Sea-Ra: Is this GOG now? Is the only reason to shop here, games being completely DRM-free, finally dying?
Yes and yes. It's the way GOG has been heading for several years now. Only backing off in the face of a backlash, each time they tried to make Galaxy more invasive and more mandatory.
Let's hope we can convince them again. But the outcries unfortunately get smaller and smaller as GOG drives away their original, DRM-free purist, customer base. However, we can only try.
StingingVelvet: Putting aside the drama this thread will surely indulge in, it's an interesting case. The devs add more live service stuff after launch, what is GOG to do? Pull the game? If you already bought it, that just means no more updates, and if you'd rather have a version with some basic DRM free core then you're out of luck. There's no easy answer there.
GOG's kinda doomed to upset people either way, so as long as the game functions more or less the same as when it launched here, I think what they're doing is the best route to take. They certainly do not have the power to force the developer to change all these systems and how they work.
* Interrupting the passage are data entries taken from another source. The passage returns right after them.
(** The authority of a command: a lease that is not released and not expired, of
    the deployment that is active, whose tokens and epochs agree. *)
Definition authorizes (input : CommitStateAndEventsInput) (now : string) (l : LeaseRow) (d : Database) : Prop :=
  let command := ci_command input in
  l ∈ t_leases d ∧ le_id l = af_leaseId (cmd_authority command) ∧
  le_ownerId l = lk_ownerId (cmd_lookup command) ∧ le_agentId l = lk_agentId (cmd_lookup command) ∧
  le_fencingToken l = af_fencingToken (cmd_authority command) ∧ le_releasedAt l = None ∧
  str_lt now (le_expiresAt l) = true ∧
  ∃ deployment, deployment ∈ t_deployments d ∧ dep_id deployment = le_deploymentId l ∧
    dep_ownerId deployment = le_ownerId l ∧ dep_agentId deployment = le_agentId l ∧
    dep_status deployment = deployment_active ∧ dep_fencingToken deployment = le_fencingToken l ∧
    dep_authorityEpoch deployment = le_authorityEpoch l.

(** What a commit checked before it wrote. *)
Record commit_ready (input : CommitStateAndEventsInput) (now : string) (authority : LeaseRow) (revision : Z)
    (d : Database) : Prop := mk_commit_ready {
  cy_new : result_row (cmd_lookup (ci_command input)) d = None;
  cy_authority : authorizes input now authority d;
  cy_revision : st_revision <$> state_row (cs_key (ci_state input)) d = cs_expectedRevision (ci_state input);
  cy_next : revision = default 0 (st_revision <$> state_row (cs_key (ci_state input)) d) + 1;
  cy_owner : ∀ row, state_row (cs_key (ci_state input)) d = Some row →
    st_ownerId row = lk_ownerId (cmd_lookup (ci_command input)) ∧ st_agentId row = lk_agentId (cmd_lookup (ci_command input));
  cy_events : ∀ e, e ∈ ci_events input →
    ev_idempotencyKey e = lk_idempotencyKey (cmd_lookup (ci_command input)) ∧ (ev_id e ∉ eo_id <$> t_events d);
  cy_once : NoDup (ev_id <$> ci_events input);
}.

(** A row of the outbox as it was appended. *)
Definition appended (r : EventRow) : Prop :=
  eo_state r = publication_pending ∧ eo_claimId r = None ∧ eo_claimExpiresAt r = None ∧ eo_publishedAt r = None.

(** What may become of one row of the outbox. *)
Inductive event_move (now : string) : EventRow → EventRow → Prop :=
  | move_publish r t : eo_publishedAt r = None →
      event_move now r (r <| eo_state := publication_published |> <| eo_publishedAt := Some t |>)
  | move_publish_unclaim r t a : eo_publishedAt r = None →
      event_move now r (r <| eo_state := publication_published |> <| eo_publishedAt := Some t |>
        <| eo_acknowledgementRef := a |> <| eo_claimId := None |> <| eo_claimExpiresAt := None |>)
  | move_expire r : claim_expired now r = true → event_move now r (unclaimed r)
  | move_claim r claimId expiresAt : eo_state r = publication_pending →
      event_move now r (claimed_by claimId expiresAt r).

(** The steps.  [now] is the time the request carries. *)
Inductive db_step `{Sha256} (now : string) (d d' : Database) : Prop :=
  | step_deployment_new next : dep_status next = deployment_inactive_ready →
      d' = d <| t_deployments := insert_row next (t_deployments d) |> → deployments_hold d' = Ok tt → db_step now d d'
  | step_deployment current next : current ∈ t_deployments d → dep_id current = dep_id next →
      dep_ownerId current = dep_ownerId next → dep_agentId current = dep_agentId next →
      validDeploymentTransition current next = true → d' = activated next d → deployments_hold d' = Ok tt → db_step now d d'
  | step_claim l deployment : current_lease_row (le_agentId l) now d = None → deployment ∈ t_deployments d →
      dep_id deployment = le_deploymentId l → dep_ownerId deployment = le_ownerId l →
      dep_agentId deployment = le_agentId l → dep_status deployment = deployment_active →
      dep_authorityEpoch deployment = le_authorityEpoch l → le_fencingToken l = last_token (le_agentId l) d + 1 →
      le_releasedAt l = None → d' = with_lease l (fenced (dep_id deployment) (le_fencingToken l) d) →
      deployments_hold d' = Ok tt → leases_hold d' = Ok tt → db_step now d d'
  | step_renew l e : l ∈ t_leases d → le_releasedAt l = None → str_lt now (le_expiresAt l) = true →
      d' = on_leases (le_id l) (λ r, r <| le_expiresAt := e |>) d → db_step now d d'
  | step_release l t : l ∈ t_leases d → le_releasedAt l = None →
      d' = on_leases (le_id l) (λ r, r <| le_releasedAt := Some t |>) d → db_step now d d'
  | step_commit input authority revision : json_wf (JObj (cs_value (ci_state input))) →
      commit_ready input now authority revision d → d' = committed input authority revision d →
      results_hold d' = Ok tt → db_step now d d'
  | step_append r : appended r → (eo_id r ∉ eo_id <$> t_events d) → d' = on_events (insert_row r) d → db_step now d d'
  | step_events p f : (∀ r, r ∈ t_events d → p r = true → event_move now r (f r)) →
      d' = on_events (update_where p f) d → db_step now d d'
  | step_consume row : d' = d <| t_consumptions := insert_row row (t_consumptions d) |> → db_step now d d'.
Lemma upsert_lease_elem row t r : NoDup (lease_key <$> t) → r ∈ upsert_lease row t ↔ r = row ∨ r ∈ t ∧ lease_key r ≠ lease_key row.
Proof.
  intros Hn. unfold upsert_lease. destruct (fresh_key _ _ _) eqn:E.
  - rewrite elem_insert. apply fresh_spec in E. rewrite list_elem_of_fmap in E. split; [|naive_solver].
    intros [Hr|Hr]; [|by left]. right. split; [done|]. intros Hk. apply E. eauto.
  - rewrite elem_update. apply not_true_iff_false in E. rewrite fresh_spec in E. apply dec_stable in E.
    apply list_elem_of_fmap in E as (r0 & Hk0 & Hr0). split.
    + intros [(r1 & Hr1 & Hk & ->)|[Hr Hk]]; [by left|]. right. rewrite bool_decide_eq_false in Hk. done.
    + intros [->|[Hr Hk]]; [left; exists r0; repeat split; try done; by apply bool_decide_eq_true|right].
      split; [done|]. by apply bool_decide_eq_false.
Qed.

Lemma executionLeases_hold_keys d : executionLeases_hold d = Ok tt → lease_keys d.
Proof.
  unfold executionLeases_hold, check_holds, primary_holds, unique_holds, foreign_holds. intros E. inv_ok.
  repeat match goal with H : constraint _ _ _ = Ok _ |- _ => apply constraint_Ok in H end. by apply keys_unique_spec.
Qed.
What GOG can do, as a bare minimum, is to keep two separate versions and clearly mark, which one is tainted by DRM.
What I would wish them to do is to either ask the developer/publisher to keep the game DRM-free, or yes, remove the game from the store. They have done so in the past when games turned out not to be DRM-free after all and the promise to keep singleplayer games DRM-free is the last of the GOG promises that they hadn't broken so far. And, honestly, the last reason to buy games here.